Okazuje się jednak, że jedna z czołowych amerykańskich formacji – Team Liquid nie wytrzymała już presji czasu i postanowiła jako pierwsza na świecie, na niespełna trzy tygodnie przed oficjalnym startem gry powołać oficjalnie swoją sekcję dedykowaną właśnie dla tej produkcji.
O ile sama decyzja o utworzeniu sekcji nie jest czymś nietypowym, tak już druga decyzja wspomnianej organizacji może lekko dziwić. Otóż Team Liquid postanowiło poinformować, że przy okazji utworzenia sekcji Artifact… zakontraktowała już pierwszego zawodnika, które będzie reprezentować formację w przyszłych turniejach i ligach.
Wspomnianym zawodnikiem jest George „Hyped” Maganzini, który wcześniej związany był między innymi ze sceną Hearthstone. Hyped ma na swoim koncie także kilka sukcesów na profesjonalnej scenie Overwatch, gdzie pomimo tego, że nie spędził zbyt długiego czasu, to zdołał odnieść sukces w czasie Overwatch Winter Premier.
Niestety sukces ten nie przełożył się na jego dopuszczenie do Overwatch League, co ostatecznie przekreśliło jego karierę, która zaraz po tym oficjalnie zakończył. Teraz po dość długiej przerwie powraca, w nowym tytule, w nowej drużynie i z nowymi ambicjami.

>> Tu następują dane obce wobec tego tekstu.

Lemma overlay_env h t k :
  holder_ok h →
  hjc_Envs (assembleHydraOverlay (ch_hydra h) (JobType_String t) (ch_globalEnv h) t) !! k
    = server_env h t k.
Proof.
  intros Hok. unfold assembleHydraOverlay, server_env, global_merged. cbn [hjc_Envs].
  rewrite lookup_union, lookup_omap.
  destruct (hjc_Envs _ !! k) as [v|]; [by destruct (_ ≫= _)|].
  rewrite (left_id_L None _). unfold abstract.
  pose proof (holder_entries_ok h k Hok) as Hn. unfold GetGlobalEnvEntries in *.
  destruct (ch_globalEnv h !! k) as [l|] eqn:E; simpl in *; [|done].
  assert (pick (λ g, MatchesJobType g t) l = gev_Value <$> entry_of (job_target t) l) as ->.
  { rewrite <-pick_target by done. unfold pick. clear. generalize (@None string) as a.
    induction l as [|x l IH]; intros a; simpl; [done|]. by rewrite IH, matches_job_target. }
  rewrite pick_target by done. by destruct (entry_of (job_target t) l).
Qed.

(** ** File lists *)

Abbreviation parses k := (λ e p, ParseStoredEntry k e = inr p).

Lemma spec_records_strings k ss ps dsts :
  Forall2 (parses k) ss ps →
  spec_records k (JStr <$> ss) dsts = inr (list_to_set (pse_Dst <$> ps) ∪ dsts).
Proof.
  intros Hf. revert dsts. induction Hf as [|s p ss ps Hp Hf IH]; intros dsts; simpl.
  - f_equal. set_solver.
  - rewrite Hp, IH. f_equal. set_solver.
Qed.

Lemma overlay_records_spec k overlay dsts added :
  overlay_records k overlay dsts = inr added →
  ∃ ss ps, added = JStr <$> ss ∧ Forall2 (parses k) ss ps ∧ NoDup (pse_Dst <$> ps) ∧
    Forall (λ p, pse_Dst p ∉ dsts) ps ∧ ss `sublist_of` overlay ∧
    Forall (λ s, ∃ p, ParseStoredEntry k s = inr p ∧ (pse_Dst p ∈ dsts ∨ pse_Dst p ∈ pse_Dst <$> ps)) overlay.
Proof.
  revert dsts added. induction overlay as [|s overlay IH]; intros dsts added; simpl.
  { intros [= <-]. exists [], []. split_and!; try constructor. }
  destruct (ParseStoredEntry k s) as [e|p] eqn:Ep; [done|]. case_decide as Hd.
  - intros Ha. destruct (IH _ _ Ha) as (ss & ps & -> & Hf & Hn & Hnew & Hsub & Hall).
    exists ss, ps. split_and!; [done..|by constructor|]. constructor; [by eauto|done].
  - destruct (overlay_records _ _ _) as [e|l] eqn:Er; [done|]. intros [= <-].
    destruct (IH _ _ Er) as (ss & ps & -> & Hf & Hn & Hnew & Hsub & Hall).
    exists (s :: ss), (p :: ps). split_and!; [done|by constructor| | |by constructor|].
    + rewrite fmap_cons. constructor; [|done]. intros (q & Eq & Hq)%list_elem_of_fmap.
      eapply Forall_forall in Hnew; [|exact Hq]. rewrite <-Eq in Hnew. set_solver.
    + constructor; [done|]. eapply Forall_impl; [exact Hnew|]. set_solver.
    + constructor; [exists p; split; [done|right; left]|].
      eapply Forall_impl; [exact Hall|]. intros s' (q & Hq & Hin). exists q. split; [done|].
      rewrite fmap_cons, elem_of_cons. set_solver.
Qed.

(** Merging keeps the step's own entries, adds the overlay's entries whose
    destination is free, and a valid list stays valid. *)
Lemma merge_records_valid k overlay block block' ss :
  mergeRecordsByDstBlock k overlay block = inr block' →
  block_list k block = JStr <$> ss → ValidateHydraEntries k ss = None →
  ∃ added, block_list k block' = JStr <$> (ss ++ added) ∧ added `sublist_of` overlay ∧
    ValidateHydraEntries k (ss ++ added) = None ∧
    Forall (λ s, ∃ p, ParseStoredEntry k s = inr p ∧
              ∃ e p', e ∈ ss ++ added ∧ ParseStoredEntry k e = inr p' ∧ pse_Dst p' = pse_Dst p) overlay.
Proof.
  intros Hm Hb Hv. pose proof Hv as (ps & Hps & Hn)%ValidateHydraEntries_ok.
  unfold mergeRecordsByDstBlock in Hm. case_decide as Ho.
  { injection Hm as <-. subst. exists []. rewrite app_nil_r. by split_and!. }
  rewrite Hb, (spec_records_strings k ss ps) in Hm by done.
  destruct (overlay_records _ _ _) as [e|added] eqn:Er; [done|].
  destruct (overlay_records_spec _ _ _ _ Er) as (as_ & qs & -> & Hqs & Hn' & Hnew & Hsub & Hall).
  rewrite <-fmap_app in Hm. exists as_. split_and!; [|done| |].
  - destruct (ss ++ as_) as [|x l] eqn:El.
    + injection Hm as <-. apply app_eq_nil in El as [-> _]. exact Hb.
    + injection Hm as <-. unfold block_list. by rewrite obj_get_set_eq.
  - apply ValidateHydraEntries_ok. exists (ps ++ qs). split; [by apply Forall2_app|].
    rewrite fmap_app. apply NoDup_app. split_and!; [done| |done].
    intros d (p & -> & Hp)%list_elem_of_fmap (q & Eq & Hq)%list_elem_of_fmap.
    eapply Forall_forall in Hnew; [|exact Hq]. apply Hnew. rewrite <-Eq.
    apply elem_of_union_l, elem_of_list_to_set. by apply list_elem_of_fmap_2.
  - eapply Forall_impl; [exact Hall|]. intros s (p & Hp & Hin). exists p. split; [done|].
    assert (Hin' : pse_Dst p ∈ pse_Dst <$> (ps ++ qs)) by (rewrite fmap_app, elem_of_app; set_solver).
    apply list_elem_of_fmap in Hin' as (p' & Ed & Hp'). apply list_elem_of_lookup in Hp' as [i Hi].
    destruct (Forall2_lookup_r _ _ _ i p' (Forall2_app Hps Hqs) Hi) as (e & He & Hpe).
    exists e, p'. split_and!; [by eapply list_elem_of_lookup_2|done|done].
Qed.

Lemma merge_records_other k overlay block block' f :
  mergeRecordsByDstBlock k overlay block = inr block' → f ≠ HydraFileKind_String k →
  obj_get f block' = obj_get f block.
Proof.
  intros Hm Hf. unfold mergeRecordsByDstBlock in Hm. case_decide; [congruence|].
  destruct (spec_records _ _ _); [done|]. destruct (overlay_records _ _ _); [done|].
  destruct (_ ++ _); [congruence|]. injection Hm as <-. by apply obj_get_set_ne.
Qed.

(** One step: both lists are merged, everything else stays. *)
Lemma merge_step_valid i overlay step step' :
  merge_step i overlay step = inr step' →
  (∀ f, f ≠ "in" → f ≠ "out" → obj_get f step' = obj_get f step) ∧
  ∀ k ss, k = HydraFileIn ∨ k = HydraFileOut →
    block_list k step = JStr <$> ss → ValidateHydraEntries k ss = None →
    ∃ added, block_list k step' = JStr <$> (ss ++ added) ∧
      ValidateHydraEntries k (ss ++ added) = None ∧
      added `sublist_of` (match k with HydraFileIn => hjc_In overlay | _ => hjc_Out overlay end) ∧
      Forall (λ s, ∃ p, ParseStoredEntry k s = inr p ∧
          ∃ e p', e ∈ ss ++ added ∧ ParseStoredEntry k e = inr p' ∧ pse_Dst p' = pse_Dst p)
        (match k with HydraFileIn => hjc_In overlay | _ => hjc_Out overlay end).
Proof.
  unfold merge_step. destruct (mergeRecordsByDstBlock HydraFileIn _ _) as [e|step1] eqn:E1; [done|].
  destruct (mergeRecordsByDstBlock HydraFileOut _ _) as [e|step2] eqn:E2; [done|]. intros [= <-].
  split.
  - intros f H1 H2. rewrite (merge_records_other _ _ _ _ f E2), (merge_records_other _ _ _ _ f E1); done.
  - intros k ss [-> | ->] Hb Hv.
    + destruct (merge_records_valid _ _ _ _ ss E1 Hb Hv) as (added & Hb' & Hs & Hv' & Hall).
      exists added. split_and!; [|done..]. rewrite <-Hb'. unfold block_list. cbn [HydraFileKind_String].
      by rewrite (merge_records_other _ _ _ _ "in" E2).
    + assert (Hb1 : block_list HydraFileOut step1 = JStr <$> ss).
      { rewrite <-Hb. unfold block_list. cbn [HydraFileKind_String].
        by rewrite (merge_records_other _ _ _ _ "out" E1). }
      destruct (merge_records_valid _ _ _ _ ss E2 Hb1 Hv) as (added & Hb' & Hs & Hv' & Hall).
      exists added. by split_and!.
Qed.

Warto dodać, że wspomniane ambicje są naprawdę godne podziwu. Zarówno Hyped, jak i jego nowa formacja wierzy, że tak pośpieszne działanie pozwoli im się odpowiednio przygotować na premierę Artifact, co przełoży się na to, że Liquid zdoła zdominować profesjonalną scenę, budując tym samym swoją pozycję.